The average patient with neovascular age-related macular degeneration (nvAMD) would not qualify for the trials that determine current standards of care. Clinical trial methodology could be to blame for real-world patients having worse outcomes than expected. Accurate knowledge of real-world outcomes is essential to health policy, practice management, and physician reimbursement.

Clinical data and angiograms from 1239 eyes were analyzed.  Only 48% of eyes would have been eligible for CATT; 41% for LUCAS; 37% for HARBOR, and only 36% eligible for VIEW-1 clinical trials.
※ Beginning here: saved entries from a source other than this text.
Lemma fold_tracks_spec (l : list (track coord)) :
  ∀ acc : acc_t coord,
    forallb (λ t, forallb (λ sh, negb (raises sh)) (shapes t)) l = true →
    ∃ acc' : acc_t coord,
      ofold track_step acc l = Ret acc'
      ∧ acc'.2 = acc.2 ∪ list_to_set ((λ c, c.1.2) <$> concat (map track_contribs l))
      ∧ dom acc'.1
        = dom acc.1 ∪ list_to_set (concat (map (λ t, shape_frame <$> shapes t) l))
      ∧ ∀ f n, keypoint acc'.1 f n
               = or_else (latest f n (concat (map track_contribs l)))
                         (keypoint acc.1 f n).
Proof.
  clear float_repr int_of_string strip path_stem path_name.
  induction l as [| t l IH]; intros acc Hl.
  - exists acc. simpl. split; [done |]. split; [set_solver |]. split; [set_solver | done].
  - simpl in Hl. apply andb_true_iff in Hl as [Ht Hl].
    destruct (process_track_spec acc t Ht) as (acc1 & Hs & Hn1 & Hd1 & Hk1).
    destruct (IH acc1 Hl) as (acc2 & Hf & Hn2 & Hd2 & Hk2).
    exists acc2. split; [simpl; rewrite Hs; exact Hf |].
    simpl. rewrite fmap_app, !list_to_set_app_L, Hn2, Hn1, Hd2, Hd1.
    split; [set_solver |]. split; [set_solver |].
    intros f n. rewrite Hk2, Hk1, latest_app. apply or_else_assoc.
Qed.

(** What parsing a readable export leaves in the pipeline state. *)
Lemma parse_spec (st : pipeline coord) (doc : document coord) :
  readable float_of_string doc = true →
  ∃ st' : pipeline coord,
    parse st (Parsed doc) = Ret (true, st')
    ∧ bodyparts st'
      = sorted_names (list_to_set ((λ c, c.1.2)
                                     <$> contributions float_of_string midpoint doc))
    ∧ dom (annotations st') = list_to_set (shape_frames doc)
    ∧ (∀ f n, keypoint (annotations st') f n
              = latest f n (contributions float_of_string midpoint doc))
    ∧ frame_selection st' = frame_selection st
    ∧ frame_range st' = frame_range st.
Proof.
  clear float_repr int_of_string strip path_stem path_name.
  intros Hr. unfold readable in Hr.
  destruct (fold_tracks_spec (tracks doc) (∅, ∅) Hr) as (acc & Hf & Hn & Hd & Hk).
  eexists. unfold parse_cvat_xml. rewrite Hf. simpl.
  split; [reflexivity |]. simpl.
  split; [| split; [| split]].
  - rewrite Hn. simpl. by rewrite (left_id_L ∅ (∪)).
  - rewrite Hd. simpl. rewrite dom_empty_L. by rewrite (left_id_L ∅ (∪)).
  - intros f n. rewrite Hk. simpl.
    replace (keypoint (∅ : gmap Z (gmap string (coord * coord))) f n) with (@None (coord * coord)).
    + apply or_else_None_r.
    + unfold keypoint. by rewrite lookup_empty.
  - done.
Qed.

Lemma latest_absent (f : Z) (n : string) (cs : list (Z * string * (coord * coord))) :
  Forall (λ c, c.1 ≠ (f, n)) cs → latest f n cs = None.
Proof.
  induction 1 as [| c cs Hc _ IH]; [done |].
  simpl. rewrite IH. by rewrite decide_False.
Qed.

Lemma latest_last (f : Z) (n : string)
    (before after : list (Z * string * (coord * coord)))
    (c : Z * string * (coord * coord)) :
  c.1 = (f, n) →
  Forall (λ c', c'.1 ≠ (f, n)) after →
  latest f n (before ++ c :: after) = Some c.2.
Proof.
  intros Hc Hafter. rewrite latest_app. simpl.
  rewrite (latest_absent _ _ _ Hafter). by rewrite decide_True.
Qed.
The most common reasons for ineligibility were lesion characteristics and prior anti-VEGF therapy. “CATT trial-eligible” eyes gained mean 8.7 ETDRS letters at 12 months, after median 10 injections, and gained mean 7.8 ETDRS letters at 24 months, with median additional 7 injections. These results are comparable to what is expected from the CATT trial. Trial-ineligible eyes at 24 months, by contrast, showed significantly worse median visual acuity (VA), were less likely to have improved VA, gained fewer ETDRS letters, were less likely to achieve 20/40 or better, were more likely to have 20/200 or worse, and received significantly fewer anti-VEGF injections. Even when applying Vestrum-analysis methodology, outcomes consistent with clinical trials were observed when analysis was limited to trial-eligible patients.